Dual connectivity has been one of the recent features in LTE-Advanced. 5G networks are expected to use dual connectivity (DC) and multi-connectivity (MC) for supporting services with enhanced coverage, reliability and/or throughout requirements. Multi-connectivity can be used for both extreme mobile broadband and machine type communications (MTC), for example throughput and reliability for mobile broadband video, and ultra-reliable communications for MTC. Multi-connectivity may further leverage the additional spectrum that will be available for 5G networks. Thus for example, the master node may act as the anchor carrier in one 5G frequency band while the secondary cells may be configured to transmit in other frequency bands.
Packet delivery of certain services and applications have certain reliability requirements and certain latency targets. For example, a video content is served to a user with a desirable latency guarantee without dropping too many packets and adversely affecting the user experience. Other examples involve industrial MTC (industrial automation) scenarios that may also require stringent latency requirements with minimal packet drop targets.

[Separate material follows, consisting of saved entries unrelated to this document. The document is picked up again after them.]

(** * GNU m4: debug.c (trace output) and utility.c (argument checks, diagnostics)

    A shallow embedding of the two translation units.  C strings are Rocq
    [string]s holding the bytes in front of the terminating NUL; every
    function that scans a C string stops at the first NUL it meets, as the C
    code does.  C [int]s are [Z].  Globals and the parts of the outside world
    the functions touch (streams, the file system, the diagnostic stream) are
    fields of an explicit state record. *)

From Stdlib Require Import ZArith String Ascii List Bool Lia DecimalString.
Import ListNotations.

Local Open Scope string_scope.
Local Open Scope Z_scope.

(** ** C strings *)

Module CStr.

Definition NUL : ascii := Ascii.zero.

Definition is_nul (c : ascii) : bool := Ascii.eqb c NUL.

(** The bytes of [s] in front of its first NUL: what a C function that is
    handed [s] can see of it. *)
Fixpoint c_str (s : string) : string :=
  match s with
  | EmptyString => EmptyString
  | String c r => if is_nul c then EmptyString else String c (c_str r)
  end.

Definition strlen (s : string) : Z := Z.of_nat (String.length (c_str s)).

(** [memcpy]-style prefix: the first [n] bytes of [s]. *)
Definition take (n : Z) (s : string) : string := substring 0 (Z.to_nat n) s.

Fixpoint chars (s : string) : list ascii :=
  match s with
  | EmptyString => []
  | String c r => c :: chars r
  end.

(** [s] holds no NUL byte. *)
Definition nul_free (s : string) : bool := forallb (fun c => negb (is_nul c)) (chars s).

(** [*s == '\0'] *)
Definition starts_nul (s : string) : bool :=
  match s with
  | EmptyString => true
  | String c _ => is_nul c
  end.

Multi-connectivity is one way of supporting services in future 5G networks, wherein multi-node carrier aggregation can be employed to use multiple frequency bands. A particular type of multi-connectivity may split a bearer or an Internet Protocol (IP) flow between multiple transmitting nodes such as primary and secondary base stations which may not be geographically co-located. In such a multi-connectivity scenario (sometimes known as dual-connectivity DC or multi-connectivity MC) data is transmitted via two or more base stations such that a portion of the data is transmitted via a master base station and a different portion of the data is sent via one or more secondary base stations. The data split is done at the packet data convergence protocol (PDCP) layer, with some of the PDCP packets sent by the master base station and some of the packets sent by the secondary base station. The user equipment receives the data from the multiple nodes (base stations), and re-orders the PDCP packets at the PDCP layer.
In practical deployments poor link quality can result in dropped packets from either the master or secondary base stations which could impact the reliability of packet delivery. For instance, the master node could be facing a severe congestion with many users to be served. In that case some of the packets that are to be served to a far-away UE that is experiencing poor link quality may be dropped from the transmission buffer of the master node. In some implementations, the packets may be transmitted but incorrectly received by the UE. If the master node resolved this by simply adjusting the split bearer ratio so as to assign more of this UE's packets to the secondary node), the secondary node's radio link could become overloaded because the frequencies configured for the master node may not be utilized for data. This may result in a situation that the radio layer of the secondary node which may be configured with higher frequencies would not be able to meet the required throughput for the service when it tries to provide increased reliability. The problem then is to achieve a good trade-off between throughput and ultra-reliability. As detailed below, embodiments of these teachings can increase both the achieved throughput and the achieved reliability of packet reception at the UE via a dynamic mechanism of higher layer re-transmissions; this is well adapted for latency critical traffic in 5G systems. Packet re-transmission is well known in the wireless arts as re-sending a packet in response to a negative acknowledgement (NACK) from the intended recipient. In practice a NACK may be indicated by the absence of an acknowledgement (ACK). Transmitted packets are tracked by the respective sender in hybrid automatic repeat request (HARQ) processes which define the exact radio resources on which to send the re-transmission.